There may be real bombshells out there, waiting to emerge.

Trump's 'deep insecurity'

Mr Comey notes that he never saw the president laugh, which he said was a sign of Mr Trump's "deep insecurity, his inability to be vulnerable or to risk himself by appreciating the humour of others, which, on reflection, is really very sad in a leader, and a little scary in a president".

He concludes that the president "is unethical, untethered to truth and institutional values", while his leadership is "transactional, ego driven".


Attorney general 'overwhelmed'

Mr Comey says Attorney General Jeff Sessions was of little help to him during an Oval Office meeting in February 2017 when Mr Trump allegedly asked Mr Comey to speak privately with him.

The former FBI director has previously alleged that Mr Trump urged him to drop the investigation into national security adviser Michael Flynn, who lost his job after lying about meetings with the Russian ambassador.

Mr Comey says he afterwards confronted Mr Sessions about why he had agreed to leave, saying: "You can't be kicked out of the room so he can talk to me alone.

"You have to be between me and the president."

But Mr Comey says Mr Sessions seemed "both overwhelmed and overmatched by the job".
He "cast his eyes down at the table, and they darted quickly back and forth, side to side.

"He said nothing. I read in his posture and face a message that he would not be able to help me."

Obama almost made Comey cry

Mr Comey was excoriated by Democrats for reopening the investigation into Hillary Clinton's emails, a decision she partly blames for her shock loss in the 2016 election.

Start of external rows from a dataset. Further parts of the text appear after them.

(** The undo data that was written is found through the index entry. *)
Lemma write_undo_spec idx prev u file idx' file' :
  pprev idx = Some prev -> nUndoPos idx = None -> block_undo_ok u -> write_undo idx u file = Ok (idx', file') ->
  bi_hash idx' = bi_hash idx /\ bi_nHeight idx' = bi_nHeight idx /\ pprev idx' = Some prev /\
  exists pos, nUndoPos idx' = Some pos /\ UndoReadFromDisk file' pos (p_hash prev) = Ok (Some u).
Proof.
  intros Hp Hu Hok. unfold write_undo. rewrite Hu, Hp. cbn [orb negb].
  intros ([idx1 f1] & E1 & E2)%res_bind_Ok. destruct (block_undo_Serialize u) as [s|]; [|done].
  destruct (FindUndoPos (zlen s + 40)) as [pos|]; [|done]. destruct file as [file|]; [|done].
  destruct (UndoWriteToDisk_spec u file pos (p_hash prev) message_start Hok) as (f' & pos' & Ew & _ & _ & Er & _).
  rewrite Ew in E1. injection E1 as <- <-. cbn [fst snd bi_nHeight set_undo_pos] in E2.
  destruct (IsActivationHeightForAnyUpgrade _ _); injection E2 as <- <-; cbn;
    (split; [done|]; split; [done|]; split; [done|]; by exists pos').
Qed.

Context {V : Type} `{!CCoinsView V} `{!CCoinsViewLaws V}.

But the FBI director says he was almost moved to tears in the aftermath of the vote by a private assurance from President Obama about his handling of the Clinton inquiry.

Mr Comey writes that the Democratic president told him in a White House meeting: "I picked you to be FBI director because of your integrity and your ability.

"I want you to know that nothing - nothing - has happened in the last year to change my view."

The FBI director says he nearly wept as he told Mr Obama: "Boy, were those words I needed to hear. I'm just trying to do the right thing."

"I know," Mr Obama said, according to Mr Comey's book. "I know."

Trump's hair and hands

Mr Comey, who is 6ft 8in, says that when he first met the 6ft 3in president-elect he appeared shorter than he did on TV.

"His face appeared slightly orange," Mr Comey reportedly writes, "with bright white half-moons under his eyes where I assumed he placed small tanning goggles, and impressively coifed, bright blond hair, which upon close inspection looked to be all his.

"As he extended his hand, I made a mental note to check its size. It was smaller than mine, but did not seem unusually so."